The team behind one of Solana’s largest projects is midway through a $100 million raise to expand operations. According to a press release provided to CoinDesk, the Incentive Ecosystem Foundation, the legal entity staffing the team behind the orderbook-based decentralized exchange, is raising the funds to hire and move into new product verticals, including “NFTs, gaming, metaverse and DAO tooling.”
So far the round includes participation from Commonwealth Asset Management LP, Tagus, Tiger Global and executives at Golden Tree Asset Management.
According to pseudonymous Serum core contributor JHL, the Incentive Ecosystem Foundation is an entity used to give contributors salaries and benefits. It will also manage the Serum Ecosystem Fund, which holds tokens in the Serum and Solana ecosystem, including projects like Raydium and Bonfida.
Buyers in the round received both Serum’s SRM tokens as well as a portion of the ecosystem fund, with 85% going into the fund.
Ecosystem funds are a growing trend among major projects. The funds source deals within their particular ecosystem, fostering early-stage companies and sending tokens from those projects to fund liquidity providers. One recent example is Avalanche’s $100 million “Blizzard Fund.”

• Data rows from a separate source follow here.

Definition is_status (code : Z) (e : event) : bool :=
  match e with
  | SendResponse c => (c =? code)%Z
  | _ => false
  end.

Definition is_write (e : event) : bool :=
  match e with
  | WfileWrite _ => true
  | _ => false
  end.

(** Every read the handler issues asks for no more than the connection
    holds, so that [rfile.read] can deliver it; the embedding of
    [rfile.read] says nothing of a length beyond what the reader can
    allocate, for which the real call raises. *)
Definition reads_available (self : LoggingHandler) (w : world) : Prop :=
  forall n,
    In (RfileRead n) (trace (_read_body self) w) -> (n <= len (rfile w))%Z.

(** A text [send_header] can put on the wire: it encodes its line as
    Latin-1, strictly, so every code point must be below 256. *)
Definition latin1_text (s : pystr) : bool := forallb (fun c => c <? 256) s.

(** A request as [parse_request] leaves it, for a given method token. *)
Definition request (method path : pystr) (headers : list (pystr * pystr))
    (client : pystr * Z) (srv : LogServer) : LoggingHandler :=
  {| command := method; path := path; headers := headers;
     client_address := client; server := srv |}.

(** A runtime for worked examples: a [repr] that only wraps its argument
    in quotes or braces, a [dedent] that changes nothing. *)
Definition example_runtime : Py.runtime :=
  {| Py.repr_str := fun s => [SQ] ++ s ++ [SQ];
     Py.repr_dict := fun d => lit "{" ++ join (lit ", ") (map fst d) ++ lit "}";
     Py.dedent := fun s => s |}.

Definition example_server : LogServer :=
  {| server_name := lit "localhost"; server_port := 6565;
     response_body := [x6f; x6b];
     response_content_type := lit "text/plain" |}.

Definition example_client : pystr * Z := (lit "127.0.0.1", 4242%Z).

(** A connection with two unread bytes. *)
Definition example_world : world :=
  {| rfile := [x7b; x7d]; clock := lit "2024-05-01T10:00:00" |}.

(** The names of a header list in order of first arrival, [seen] being the
    names met before. *)
Fixpoint first_occurrences (seen names : list pystr) : list pystr :=
  match names with
  | [] => []
  | k :: r =>
      if existsb (pystr_eqb k) seen then first_occurrences seen r
      else k :: first_occurrences (k :: seen) r
  end.

(** The value of the last header named exactly [k]. *)
Definition last_value (items : list (pystr * pystr)) (k : pystr)
  : option pystr :=
  Py.dict_get (rev items) k.






(** ** Reading a replay command back *)

Module Replay.

(** A word of the command line: written as it is, or single-quoted and
    unescaped by the quoting rule (['] is written ['\'']). *)
Inductive token :=
| Plain (s : pystr)
| Quoted (s : pystr).

Inductive mode :=
| Start
| InPlain (acc : pystr)
| InQuote (acc : pystr)
| Closed.

Definition push (t : token) (k : option (list token)) : option (list token) :=
  option_map (cons t) k.

(** Words are separated by one space; inside quotes everything up to the
    closing quote is literal, and a closing quote followed by [\''] is an
    escaped quote. *)
Fixpoint scan (m : mode) (s : pystr) : option (list token) :=
  match s with
  | [] =>
      match m with
      | Start => None
      | InPlain acc => Some [Plain acc]
      | InQuote _ => None
      | Closed => Some []
      end
  | c :: r =>
      match m with
      | Start =>
          if c =? SQ then scan (InQuote []) r
          else if c =? SP then None
          else scan (InPlain [c]) r
      | InPlain acc =>
          if c =? SP then push (Plain acc) (scan Start r)
          else if c =? SQ then None
          else scan (InPlain (acc ++ [c])) r
      | InQuote acc =>
          if c =? SQ then
            match r with
            | c1 :: c2 :: c3 :: r' =>
                if (c1 =? BSL) && (c2 =? SQ) && (c3 =? SQ)
                then scan (InQuote (acc ++ [SQ])) r'
                else push (Quoted acc) (scan Closed r)
            | _ => push (Quoted acc) (scan Closed r)
            end
          else scan (InQuote (acc ++ [c])) r
      | Closed => if c =? SP then scan Start r else None
      end
  end.

Definition tokens (s : pystr) : option (list token) :=
  match s with
  | [] => Some []
  | _ => scan Start s
  end.

(** The text up to the first colon, and the text after it. *)
Fixpoint split_colon (s : pystr) : option (pystr * pystr) :=
  match s with
  | [] => None
  | c :: r =>
      if c =? COLON then Some ([], r)
      else option_map (fun kv => (c :: fst kv, snd kv)) (split_colon r)
  end.

(** A header as curl takes it: [key: value]. *)
Definition curl_header (s : pystr) : option (pystr * pystr) :=
  match split_colon s with
  | Some (k, c :: v) => if c =? SP then Some (k, v) else None
  | _ => None
  end.

(** The arguments of curl after the method: headers, the body (read back
    as UTF-8 after [--data-raw], as Latin-1 after [--data-binary]) and the
    URL. *)
Fixpoint read_curl_args (ts : list token) : option (Py.dict * bytes * pystr) :=
  match ts with
  | [Quoted u] => Some ([], [], u)
  | Plain f :: Quoted v :: r =>
      if pystr_eqb f (lit "-H") then
        match curl_header v, read_curl_args r with
        | Some kv, Some (hs, b, u) => Some (kv :: hs, b, u)
        | _, _ => None
        end
      else
        let data :=
          if pystr_eqb f (lit "--data-raw") then Codec.utf8_encode v
          else if pystr_eqb f (lit "--data-binary") then Codec.latin1_encode v
          else None in
        match data, r with
        | Some b, [Quoted u] => Some ([], b, u)
        | _, _ => None
        end
  | _ => None
  end.

(** The request a curl replay string stands for:
    method, URL, headers, body. *)
Definition read_curl (s : pystr) : option (pystr * pystr * Py.dict * bytes) :=
  match tokens s with
  | Some (Plain c :: Plain i :: Plain x :: Plain m :: rest) =>
      if pystr_eqb c (lit "curl") && pystr_eqb i (lit "-i")
         && pystr_eqb x (lit "-X")
      then
        match read_curl_args rest with
        | Some (hs, b, u) => Some (m, u, hs, b)
        | None => None
        end
      else None
  | _ => None
  end.

(** The arguments of httpie after the URL: headers [key:value], then the
    body text after [--raw], if any. *)
Fixpoint read_httpie_args (ts : list token) : option (Py.dict * option pystr) :=
  match ts with
  | [] => Some ([], None)
  | Quoted v :: r =>
      match split_colon v, read_httpie_args r with
      | Some kv, Some (hs, b) => Some (kv :: hs, b)
      | _, _ => None
      end
  | [Plain f; Quoted t] =>
      if pystr_eqb f (lit "--raw") then Some ([], Some t) else None
  | _ => None
  end.

(** The request an httpie replay string stands for: method, URL, headers,
    and the text given to [--raw]. *)
Definition read_httpie (s : pystr)
  : option (pystr * pystr * Py.dict * option pystr) :=
  match tokens s with
  | Some (Plain h :: Plain v :: Plain m :: Quoted u :: rest) =>
      if pystr_eqb h (lit "http") && pystr_eqb v (lit "-v")
      then
        match read_httpie_args rest with
        | Some (hs, b) => Some (m, u, hs, b)
        | None => None
        end
      else None
  | _ => None
  end.

(** The text either command-line form carries for a body. *)
Definition body_text (body : bytes) : option pystr :=
  match body with
  | [] => None
  | _ =>
      match Codec.utf8_decode body with
      | Some t => Some t
      | None => Some (Codec.latin1_decode body)
      end
  end.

Read more: Avalanche Developers and Investors Form $200M ‘Blizzard’ Investment Fund
JHL told CoinDesk that the raise is still ongoing.
“In committed capital, we’re right around $70 million,” he said, adding that the investments are locked for one year with a linear vesting schedule over an additional five years.

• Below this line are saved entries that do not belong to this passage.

(** C7, as amended: the stream [3:4ab] is whole, its three units [4ab]
    being the frame it declares: [decodePayload] calls the callback once,
    with the message packet [ab] at 4 of 5, and delivers no error.  The
    streams [4:4ab] and [3:4a], which declare more than is left, are
    truncated: for each the callback is called once, with the error
    packet, 0 and 1. *)
Theorem decodePayload_frame_3_4ab (utf8 : Utf8) (W : Type)
    (cb : packet -> nat -> nat -> W -> W * returned) (bt : option string) (w : W) :
  calls utf8 cb (Text "3:4ab") bt w
  = Some [ Call {| type := Some "message"; data := Text "ab" |} 4 5
             (snd (cb {| type := Some "message"; data := Text "ab" |} 4 5 w)) ]
  /\ calls utf8 cb (Text "4:4ab") bt w = Some [Call err 0 1 (snd (cb err 0 1 w))]
  /\ calls utf8 cb (Text "3:4a") bt w = Some [Call err 0 1 (snd (cb err 0 1 w))].
Proof.
  split; [|split]; vm_compute;
    match goal with
    | |- context [cb ?p ?i ?t w] => destruct (cb p i t w) as [w' []]
    end; reflexivity.
Qed.

(** C7, as stated, fails: the one call for [3:4ab] delivers a packet, not
    the error packet. *)
Lemma decodePayload_3_4ab_is_a_packet :
  calls ascii_utf8 accept (Text "3:4ab") None tt
  = Some [Call {| type := Some "message"; data := Text "ab" |} 4 5 ReturnedOther]
  /\ {| type := Some "message"; data := Text "ab" |} <> err.
Proof.
  split; [vm_compute; reflexivity | discriminate].
Qed.

(** C8: for no packets [encodePayload] hands its callback the string
    [0:], which is not the empty string; and [decodePayload] of [0:] makes
    no call of its callback, for a packet or for an error, and returns. *)
Theorem encodePayload_decodePayload_no_packets (utf8 : Utf8)
    (supportsBinary : bool) (V W : Type) (callback : string -> V -> V) (v : V)
    (cb : packet -> nat -> nat -> W -> W * returned) (bt : option string) (w : W) :
  encodePayload utf8 [] supportsBinary callback v = Normal (callback "0:" v)
  /\ "0:" <> ""
  /\ calls utf8 cb (Text "0:") bt w = Some []
  /\ decodePayload utf8 cb (Text "0:") bt w = Some (Normal w).
Proof.
  split; [reflexivity|].
  split; [discriminate|].
  split; vm_compute; reflexivity.
Qed.

(** C9: in a run of [decodePayload], on any input, a call of the callback
    that returns [false] is the last call of the run: no call follows it,
    for a packet or for an error. *)
Theorem decodePayload_stops_at_false (utf8 : Utf8) (W : Type)
    (cb : packet -> nat -> nat -> W -> W * returned) (data : value)
    (bt : option string) (w : W) (log : list call) (k : nat) (c : call) :
  calls utf8 cb data bt w = Some log ->
  nth_error log k = Some c ->
  call_returned c = ReturnedFalse ->
  List.length log = S k.
Proof.
  intros Hlog Hk Hc.
  apply (calls_end_at_final utf8 cb data bt w log Hlog k c Hk).
  left. exact Hc.
Qed.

The raise comes at a time when Serum is attempting to “further decentralize from the Alameda and FTX family,” JHL said. It also comes as the crypto markets are tanking, with Solana’s SOL among the top losers in recent days.
Read more: Polkadot, Solana Biggest Losers Among Top Cryptos
“Serum was originally founded by [FTX founder Sam Bankman-Fried], and at the time most of the contributors to Serum were employees of Alameda and FTX. Over time, both due to the evolving regulatory landscape as well as the desire to include the community further in Serum’s future, we’ve now decentralized Serum – it has its own employees, its completely separate in a legal sense and in every way possible,” he said.
The ‘Incentive Ecosystem Foundation will use the funds to help Serum become a self-sufficient entity and expand operations. Per JHL, the team is currently “five-to-10 people, really,” and a major use of the funds will be expanding the marketing and technical teams.
Amid a broader crypto selloff, SRM is down 2.3% on the day to $3.15.